In particular, it was because of the intrusive hand of electronic mediation, that subtle invasive, alienating delay that has left so many of us “Zoomed out.” This was evident in the way we saw the opera — mostly on screen — but even more so in how we heard it. The music was —had to be — electronically mediated, heard only through car radios in our acoustically dead automotive bubbles. Perhaps more importantly, the singers themselves had to engage each other primarily through earbuds with wireless connections. As a result, the ogre of latency was inevitably in fine fettle. As anyone who has been performing, teaching, or even chatting online knows well, even millisecond delays, compounded by iteration, affect the result seriously.

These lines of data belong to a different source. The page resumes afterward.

(** A payout records its era, and drops the claims of eras that are too old. *)
Lemma payout_step o v e s s' u : payout_stakers cfg o v e s = (s', Ok u) ->
  exists c l pos cur s1, bonded s v = Some c /\ ledger s c = Some l /\ CurrentEra (eras s) = Some cur /\
    is_Some (ErasValidatorReward (eras s) !! e) /\ oldest_era s <= e /\
    search (filter (fun x => oldest_era s <= x) (claimed_rewards l)) e = inr pos /\
    s1 = set_ledgers (<[c := mkLedger (stash l) (ledger_total l) (active l) (unlocking l)
           (list_insert_at pos e (filter (fun x => oldest_era s <= x) (claimed_rewards l)))]> (Ledger (stakes s))) s /\
    evolves s1 s'.
Proof.
  intros Hr. unfold payout_stakers, do_payout_stakers in Hr. run_inv.
  match goal with H : CurrentEra (eras s) = Some ?x |- _ => rename x into cur; rename H into Hcur end.
  match goal with H : bonded s v = Some ?x |- _ => rename x into c; rename H into Hb end.
  match goal with H : ledger s c = Some ?x |- _ => rename x into l; rename H into Hl end.
  assert (sat_sub cur (HistoryDepth cfg) = oldest_era s) as Ho by (unfold oldest_era; by rewrite Hcur). rewrite Ho in *.
  destruct (search _ _) as [|pos] eqn:Ese; [done|]. destruct (_ <? _); [|done].
  exists c, l, pos, cur, (set_ledgers (<[c := mkLedger (stash l) (ledger_total l) (active l) (unlocking l)
    (list_insert_at pos e (filter (fun x => oldest_era s <= x) (claimed_rewards l)))]> (Ledger (stakes s))) s).
  split_and!; [done|done|done|by eexists|lia|done|done|].
  match goal with H : Ok _ = Ok ?x |- _ => injection H as <- end. apply payout_rewards_evolves.
Qed.
Lemma payout_linked c l l' s : ledger s c = Some l -> stash l' = stash l -> linked s ->
  linked (set_ledgers (<[c := l']> (Ledger (stakes s))) s).
Proof.
  intros Hl Hs HL. apply (ev_linked _ _ (update_ledger_evolves c (mkLedger (stash l') (ledger_total l') (active l')
    (unlocking l') (claimed_rewards l)) l s Hl Hs eq_refl)) in HL as [HL HL'].
  unfold linked, bonded, ledger, update_ledger in *. cbn in *. split.
  - intros a c0 Ha. destruct (HL a c0 Ha) as (l0 & Hl0 & Hs0). destruct (decide (c0 = c)) as [->|Hne].
    + rewrite lookup_insert_eq in *. injection Hl0 as <-. by exists l'.
    + rewrite lookup_insert_ne in * by done. by exists l0.
  - intros c0 l0 Hl0. destruct (decide (c0 = c)) as [->|Hne].
    + rewrite lookup_insert_eq in Hl0. injection Hl0 as <-. apply (HL' c (mkLedger (stash l') (ledger_total l') (active l')
        (unlocking l') (claimed_rewards l))). by rewrite lookup_insert_eq.
    + rewrite lookup_insert_ne in Hl0 by done. apply (HL' c0). by rewrite lookup_insert_ne.
Qed.
Lemma insert_claim_sorted c l pos e s : claims_sorted s -> ledger s c = Some l ->
  search (filter (fun x => oldest_era s <= x) (claimed_rewards l)) e = inr pos ->
  claims_sorted (set_ledgers (<[c := mkLedger (stash l) (ledger_total l) (active l) (unlocking l)
    (list_insert_at pos e (filter (fun x => oldest_era s <= x) (claimed_rewards l)))]> (Ledger (stakes s))) s).
Proof.
  intros Hs Hl Hse c0 l0. unfold ledger. cbn. destruct (decide (c0 = c)) as [->|Hne].
  - rewrite lookup_insert_eq. intros [= <-]. apply insert_at_sorted; [|done]. apply sorted_filter. by eapply Hs.
  - rewrite lookup_insert_ne by done. apply Hs.
Qed.
Lemma payout_sorted o v e s s' u : payout_stakers cfg o v e s = (s', Ok u) -> linked s -> claims_sorted s ->
  linked s' /\ claims_sorted s'.
Proof.
  intros Hr HL Hs. apply payout_step in Hr as (c & l & pos & cur & s1 & Hb & Hl & Hcur & _ & _ & Hse & -> & Hev).
  split; [by apply (ev_linked _ _ Hev), (payout_linked c l)|]. eapply evolves_sorted; [exact Hev|].
  by apply insert_claim_sorted.
Qed.
Lemma payout_claimed o v e v' e' s s' u : payout_stakers cfg o v' e' s = (s', Ok u) -> claimed v e s -> claimed v e s'.
Proof.
  intros Hr [HL Hs Hp Hc].
  apply payout_step in Hr as (c & l & pos & cur & s1 & Hb & Hl & Hcur & _ & _ & Hse & -> & Hev).
  eapply evolves_claimed; [exact Hev|]. split; [by apply (payout_linked c l)|by apply insert_claim_sorted|done|].
  intros c0 l0. unfold ledger, oldest_era. cbn. destruct (decide (c0 = c)) as [->|Hne].
  - rewrite lookup_insert_eq. intros [= <-] Hst Ho. cbn in *. apply elem_insert_at. right. apply list_elem_of_filter.
    split; [done|]. by eapply Hc.
  - rewrite lookup_insert_ne by done. apply Hc.
Qed.
(** After a payout its reward is claimed. *)
Lemma payout_claims i o v e s s' u : in_step i (eras s) -> linked s -> claims_sorted s ->
  payout_stakers cfg o v e s = (s', Ok u) -> claimed v e s'.
Proof.
  intros Hin HL Hs Hr.
  apply payout_step in Hr as (c & l & pos & cur & s1 & Hb & Hl & Hcur & [p Hrw] & _ & Hse & -> & Hev).
  eapply evolves_claimed; [exact Hev|]. split; [by apply (payout_linked c l)|by apply insert_claim_sorted| |].
  - cbn. rewrite Hcur. cbn. apply (st_rewards _ _ Hin) in Hrw. unfold next_planned in Hrw. rewrite Hcur in Hrw. lia.
  - intros c0 l0. unfold ledger. cbn. destruct (decide (c0 = c)) as [->|Hne].
    + rewrite lookup_insert_eq. intros [= <-] _ _. cbn. apply elem_insert_at. by left.
    + rewrite lookup_insert_ne by done. intros Hl0 <- _. destruct HL as [_ HL']. apply HL' in Hl0. congruence.
Qed.
(** A claimed reward is refused. *)
Lemma claimed_refused v e o s s' u : claimed v e s -> payout_stakers cfg o v e s <> (s', Ok u).
Proof.
  intros [[HL HL'] Hs Hp Hc] Hr. apply payout_step in Hr as (c & l & pos & cur & s1 & Hb & Hl & Hcur & _ & Ho & Hse & _).
  destruct (HL v c Hb) as (l0 & Hl0 & Hst). replace l0 with l in * by congruence.
  pose proof (Hc c l Hl Hst Ho) as Hin.
  assert (e ∈ filter (fun x => oldest_era s <= x) (claimed_rewards l)) as Hf by (by apply list_elem_of_filter).
  apply (binary_search_spec _ _ (sorted_filter _ _ (Hs c l Hl))) in Hf. unfold binary_search in Hf. by rewrite Hse in Hf.
Qed.
(** *** Sessions and claims *)
Record tidy s : Prop := { ti_linked : linked s; ti_sorted : claims_sorted s }.
Lemma evolves_tidy s s' : evolves s s' -> tidy s -> tidy s'.
Proof. intros Hev [H1 H2]. split; [by apply (ev_linked _ _ Hev)|by eapply evolves_sorted]. Qed.
Lemma stakes_tidy s s' : stakes s' = stakes s -> tidy s -> tidy s'.
Proof. intros Hs [H1 H2]. split; unfold linked, claims_sorted, ledger, bonded in *; by rewrite Hs. Qed.
Lemma stakes_claimed v e s s' : stakes s' = stakes s -> default 0 (CurrentEra (eras s)) <= default 0 (CurrentEra (eras s')) ->
  claimed v e s -> claimed v e s'.
Proof.
  intros Hs Hc [H1 H2 H3 H4]. destruct (stakes_tidy s s' Hs) as [H1' H2']; [by split|]. split; [done|done|lia|].
  intros c l Hl Hst Ho. apply (H4 c l); [unfold ledger in *; by rewrite <- Hs|done|].
  unfold oldest_era, sat_sub in *. lia.
Qed.
Lemma end_session_frame i s : stakes (end_session i s) = stakes s /\ CurrentEra (eras (end_session i s)) = CurrentEra (eras s).
Proof.
  unfold end_session, end_era. destruct (ActiveEra (eras s)) as [info|]; [|done]. destruct (_ !! _); [|done].
  destruct (_ =? _); [|done]. destruct (ai_start info); [|done]. by destruct (eh_era_payout _ _ _).
Qed.
Lemma clear_metadata_stakes (l : list (Z * Z)) s : stakes (foldl (fun s e => clear_era_metadata e.1 s) s l) = stakes s.
Proof. revert s. induction l as [|x l IH]; intros s; [done|]. cbn [foldl]. by rewrite IH. Qed.
Lemma start_era_mid st s : exists m, stakes m = stakes s /\ CurrentEra (eras m) = CurrentEra (eras s) /\ evolves m (start_era cfg st s).
Proof.
  unfold start_era. match goal with |- context [apply_unapplied_slashes cfg ?a ?m] =>
    exists m; split_and!; [| |apply apply_unapplied_evolves] end.
  - destruct (_ <? _); [|done]. destruct (drop _ _) as [|[x y] b']; cbn [stakes set_bonded_eras set_eras on_host];
      by rewrite clear_metadata_stakes.
  - destruct (_ <? _); [|done]. destruct (drop _ _) as [|[x y] b']; cbn [eras set_bonded_eras set_eras on_host CurrentEra];
      by rewrite clear_metadata_eras.
Qed.
Lemma disable_all_stakes (l : list (Z * bool)) s :
  stakes (foldl (fun s o => if o.2 : bool then on_host (sh_disable_validator o.1) s else s) s l) = stakes s.
Proof. revert s. induction l as [|[x b] l IH]; intros s; [done|]. cbn [foldl]. rewrite IH. by destruct b. Qed.
Lemma start_session_mid n s : exists m, stakes m = stakes s /\ CurrentEra (eras m) = CurrentEra (eras s) /\ evolves m (start_session cfg n s).
Proof.
  unfold start_session. match goal with |- context [foldl _ ?t _] => set (s1 := t) end.
  assert (exists m, stakes m = stakes s /\ CurrentEra (eras m) = CurrentEra (eras s) /\ evolves m s1) as (m & H1 & H2 & H3).
  { unfold s1. destruct (_ !! _) as [next|]; [|exists s; split_and!; [done|done|apply evolves_refl]].
    destruct (_ =? _); [apply start_era_mid|]. destruct (_ <? _); [apply start_era_mid|].
    exists s. split_and!; [done|done|apply evolves_refl]. }
  exists m. split_and!; [done|done|]. eapply evolves_trans; [exact H3|].
  apply same_stakes_evolves; rewrite ?disable_all_stakes, ?disable_all_eras; done.
Qed.
Lemma new_session_current g n s : next_planned (eras s) + 1 <= U32_MAX -> 0 <= next_planned (eras s) ->
  default 0 (CurrentEra (eras s)) <= default 0 (CurrentEra (eras (new_session cfg elect g n s).1)).
Proof.
  intros Hmax Hpos.
  assert (forall t st, CurrentEra (eras t) = CurrentEra (eras s) ->
    default 0 (CurrentEra (eras s)) <= default 0 (CurrentEra (eras (try_trigger_new_era cfg elect st g t).1))) as Htry.
  { intros t st Ht. unfold try_trigger_new_era. destruct (elect g t) as [x [sup|]]; [|cbn; by rewrite Ht].
    destruct (_ <? _).
    - cbn [on_host eras]. destruct (CurrentEra (eras t)) as [c|] eqn:Ec; cbn [fst emit eras]; [cbn; by rewrite Ec, <- Ht|].
      cbn. by rewrite <- Ht.
    - match goal with |- context [trigger_new_era cfg st ?e ?u] => set (u0 := u); unfold trigger_new_era;
        change (CurrentEra (eras u0)) with (CurrentEra (eras t)); rewrite Ht end.
      match goal with |- context [store_stakers_info cfg ?a ?b ?u] => pose proof (store_stakers_core a b u) as [[Hc _ _ _ _] _];
        destruct (store_stakers_info cfg a b u) as [s1 el] end.
      cbn [fst] in *. rewrite Hc. unfold next_planned in *. destruct (CurrentEra (eras s)) as [c|].
      + rewrite (add32_exact c 1) by lia. destruct (checked_sub (c + 1) _); cbn; lia.
      + by destruct (checked_sub _ _). }
  unfold new_session, new_session_era. set (s1 := set_planned n s). specialize (Htry s1 n eq_refl).
  destruct (CurrentEra (eras s1)) eqn:E1; [|done].
  match goal with |- context [if ?b then _ else (s1, None)] => destruct b; [|done] end.
  destruct (try_trigger_new_era _ _ _ _ s1) as [s2 vs]. by destruct (_ && _).
Qed.
Lemma rotate_mid i s : exists m, stakes m = stakes s /\ CurrentEra (eras m) = CurrentEra (eras s) /\
  evolves m (start_session cfg (i + 1) (end_session i s)).
Proof.
  destruct (start_session_mid (i + 1) (end_session i s)) as (m & H1 & H2 & H3). destruct (end_session_frame i s) as [H4 H5].
  exists m. by rewrite H1, H2.
Qed.
Lemma rotate_tidy i s : tidy s -> tidy (rotate_session i s).
Proof.
  intros Ht. destruct (rotate_mid i s) as (m & H1 & _ & H3). unfold rotate_session.
  eapply stakes_tidy; [apply new_session_stakes|]. eapply evolves_tidy; [exact H3|]. by eapply stakes_tidy.
Qed.
Lemma genesis_tidy s : tidy s -> tidy (genesis_sessions s).
Proof.
  intros Ht. unfold genesis_sessions. set (s1 := (new_session cfg elect true 0 s).1). set (s2 := (new_session cfg elect true 1 s1).1).
  destruct (start_session_mid 0 s2) as (m & H1 & _ & H3). eapply evolves_tidy; [exact H3|]. eapply stakes_tidy; [exact H1|].
  eapply stakes_tidy; [apply new_session_stakes|]. by eapply stakes_tidy; [apply new_session_stakes|].
Qed.
Lemma rotate_claimed v e i s : 0 <= BondingDuration cfg -> i + 4 <= U32_MAX -> in_step i (eras s) ->
  claimed v e s -> claimed v e (rotate_session i s).
Proof.
  intros Hbd Hmax Hin Hc. destruct (rotate_mid i s) as (m & H1 & H2 & H3).
  pose proof (end_session_in_step i s ltac:(lia) Hin) as Hin1.
  destruct (start_session_in_step i (end_session i s) Hbd ltac:(lia) Hin1) as (Hin2 & Heq & Hle).
  pose proof (in_step_order _ _ Hin2) as Hord. unfold rotate_session.
  eapply stakes_claimed; [apply new_session_stakes|apply new_session_current; lia|].
  eapply evolves_claimed; [exact H3|]. eapply stakes_claimed; [exact H1|by rewrite H2|done].
Qed.
Lemma step_tidy p p' : staking_step p p' -> tidy p.2 -> tidy p'.2.
Proof.
  intros Hst Ht. destruct Hst as [i s o c|i s o v e|i s os fs n d|i s vps|i s|i s Hi]; cbn [snd] in *.
  - by eapply evolves_tidy; [apply dispatch_evolves|].
  - unfold transactional. destruct (payout_stakers cfg o v e s) as [s' [u|er|]] eqn:Er; cbn [fst is_ok]; [|done..].
    destruct Ht as [H1 H2]. destruct (payout_sorted _ _ _ _ _ _ Er H1 H2). by split.
  - by eapply evolves_tidy; [apply on_offence_evolves|].
  - apply (stakes_tidy s); [|done]. unfold reward_by_ids. by destruct (ActiveEra (eras s)).
  - apply (stakes_tidy s); [|done]. unfold on_finalize. by destruct (ActiveEra (eras s)) as [[a [st|]]|].
  - by apply rotate_tidy.
Qed.
Lemma step_claimed v e p p' : 0 <= BondingDuration cfg -> staking_step p p' -> in_step p.1 (eras p.2) ->
  claimed v e p.2 -> claimed v e p'.2.
Proof.
  intros Hbd Hst Hin Ht. destruct Hst as [i s o c|i s o v' e'|i s os fs n d|i s vps|i s|i s Hi]; cbn [fst snd] in *.
  - by eapply evolves_claimed; [apply dispatch_evolves|].
  - unfold transactional. destruct (payout_stakers cfg o v' e' s) as [s' [u|er|]] eqn:Er; cbn [fst is_ok]; [|done..].
    by eapply payout_claimed.
  - by eapply evolves_claimed; [apply on_offence_evolves|].
  - apply (stakes_claimed v e s); [| |done]; unfold reward_by_ids; by destruct (ActiveEra (eras s)).
  - apply (stakes_claimed v e s); [| |done]; unfold on_finalize; by destruct (ActiveEra (eras s)) as [[a [st|]]|].
  - by apply rotate_claimed.
Qed.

Rossini’s sparkling, agile music — the perfect material for a first return to live opera — suffers particularly from the delays of latency. Ensemble numbers lose that tightness that one would expect in an opera house, where singers could actually stand near each other and hear each other’s voices reflected in the acoustics of a real building. In the complex septet that ends Act I, for example, even with actors on the same stage, each singer’s sense of the pulse was slightly, but noticeably, out of kilter with each other and with the orchestra. Most successful were the solo arias where coordination with other singers was not an issue.
Rossini’s sparkle in part comes from brisk tempos, allowing orchestra and singers alike to show off with patter-song virtuosity and lithe ornamentation. But latency has an effect on tempo as well as ensemble, as each tiny delay can accumulate, and this seemed in evidence in this production. Singing in English, with its taxing load of consonants, made this even more difficult.
As always throughout this difficult year, we soldier on in hope of a full return. This Barber is accomplished with so much inventiveness, hard work, and skill that despite these shortcomings, it is a welcome entertainment and a promise of a renewed future for live opera.